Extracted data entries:
╭──

(* ===== verification/Demo.v ===== *)
(** A small gateway on which statements are evaluated: the association-list
    headers of Http.v, a quiet world, one route with two upstreams. *)
From S2P Require Import Prelude RustStd Prog Pool Config Breaker RateLimit Cache.
From S2P Require Import Http Auth Balancer Events State Health Proxy Tasks.
Import Config State Proxy Tasks.

Module Demo.

#[export] Existing Instance Assoc.http.
#[export] Existing Instance Assoc.http_laws.

(** The release profile: additions wrap. *)
#[export] Instance release : Profile := false.

#[export] Instance web : WebLib := {|
  json_error := λ msg, ("error: " +:+ msg)%string;
  text_response_headers := [(HeaderName_from_static "content-type", "text/plain")];
|}.

#[export] Instance jwt : Auth.JwtLib := {|
  Auth.Number := Z;
  Auth.Number_to_string := u_to_string;
  Auth.decode := λ _ _ _, None;
|}.

Definition header (n v : string) : Assoc.name * string := (HeaderName_from_static n, v).

Definition up_a : UpstreamConfig := {| uc_url := "http://a"; uc_weight := 1 |}.
Definition up_b : UpstreamConfig := {| uc_url := "http://b"; uc_weight := 1 |}.

(** A route with the given number of retries, cache and limit, for the key "k". *)
Definition demo_route (retries : Z) (cache : option CacheConfig)
    (rl : option RateLimitConfig) : RouteConfig := {|
  rc_name := "r";
  rc_matches := MatchConfig_default;
  rc_upstreams := [up_a; up_b];
  rc_strategy := RoundRobin;
  rc_strip_path_prefix := false;
  rc_timeout_ms := None;
  rc_retries := retries;
  rc_auth := ApiKey ["k"];
  rc_rate_limit := rl;
  rc_cache := cache;
  rc_circuit_breaker := CircuitBreakerConfig_default;
  rc_health_check := None;
  rc_request_headers := HeaderTransforms_default;
  rc_response_headers := HeaderTransforms_default;
|}.

Definition gateway (r : RouteConfig) : GatewayState :=
  mkGateway {| gc_server := ServerConfig_default; gc_routes := [r] |}
    {[ "r" := (from_config r).1 ]}.
Definition shared (r : RouteConfig) : Shared RateLimit.InMemory.Limiter :=
  mkShared {[ "r" := (from_config r).2 ]} RateLimit.InMemory.new.

Definition get_request (hs : list (Assoc.name * string)) : Request :=
  mkRequest "GET" (mkUri "/x" None (Some "/x")) (header "x-api-key" "k" :: hs) "10.0.0.1".

(** The clock counts the steps; the upstreams answer by their URL. *)
Definition world (up : string → Result SendError UpstreamResponse) : World := {|
  w_now := Z.of_nat;
  w_uuid := "uuid";
  w_body := Ok "body";
  w_up := λ r, up (sr_url r);
  w_read := Ok "answer";
  w_redis := 1;
  w_probe := Ok 200%Z;
|}.

Definition answers (status : Z) : Result SendError UpstreamResponse := Ok (mkUpResp status []).

(** The first upstream fails with a server error, the second is fine. *)
Definition first_fails (url : string) : Result SendError UpstreamResponse :=
  if String.eqb url "http://a/x" then answers 500 else answers 200.

Definition run_in (w : World) (r : RouteConfig) (req : Request)
    : Run GwE (Shared RateLimit.InMemory.Limiter) Response :=
  exec (alone_in w) (handle Cache.list_order (gateway r) req) 0 (shared r).

(** ** The same gateway, as [build] makes it, in a pool *)

Definition demo_config (r : RouteConfig) : GatewayConfig := {|
  gc_server := ServerConfig_default;
  gc_routes := [r];
|}.

(** The world on a clock that stands still. *)
Definition still (w : World) : World := {|
  w_now := λ _, 0%Z; w_uuid := w_uuid w; w_body := w_body w; w_up := w_up w;
  w_read := w_read w; w_redis := w_redis w; w_probe := w_probe w |}.

Definition demo_task {L} `{!RateLimit.RateLimiter GwE L} (gs : GatewayState)
    : prog GwE (Shared L) unit :=
  _ ← handle Cache.list_order gs (get_request []); mret ().

Lemma still_lawful {S} (T : Instant → Prop) w :
  T 0%Z → lawful (S := S) eq (clock_in T) (alone_in (still w)).
Proof.
  intros HT.
  assert (Hans : ∀ n X (e : GwE X), clock_in T X e (world_answer (still w) n e)).
  { intros n X e. by destruct e. }
  split; [done| |].
  - intros n X e. apply Hans.
  - intros n X e x [= <-]. apply Hans.
Qed.

(** A request, from its arrival to its end. *)
Lemma demo_task_steps {L} `{!RateLimit.RateLimiter GwE L} (T : Instant → Prop) gs w (sh : Shared L) :
  T 0%Z →
  let run := exec (alone_in (still w)) (demo_task gs) 0 sh in
  rtc (pool_step (clock_in T) (arrives gs)) ([], sh) ([Done (r_out run)], r_state run).
Proof.
  intros HT run.
  eapply rtc_l; [by apply (pool_arrival _ _ (demo_task gs)), a_request, Cache.list_order_ok|].
  by apply exec_steps, still_lawful.
Qed.

End Demo.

╰──

TASK - Retype the entries above exactly, but only from the line containing "w_now := λ _, 0%Z;" through the line containing "split; [done| |].", both included.

SOLUTION TO THE PROBLEM -
  w_now := λ _, 0%Z; w_uuid := w_uuid w; w_body := w_body w; w_up := w_up w;
  w_read := w_read w; w_redis := w_redis w; w_probe := w_probe w |}.

Definition demo_task {L} `{!RateLimit.RateLimiter GwE L} (gs : GatewayState)
    : prog GwE (Shared L) unit :=
  _ ← handle Cache.list_order gs (get_request []); mret ().

Lemma still_lawful {S} (T : Instant → Prop) w :
  T 0%Z → lawful (S := S) eq (clock_in T) (alone_in (still w)).
Proof.
  intros HT.
  assert (Hans : ∀ n X (e : GwE X), clock_in T X e (world_answer (still w) n e)).
  { intros n X e. by destruct e. }
  split; [done| |].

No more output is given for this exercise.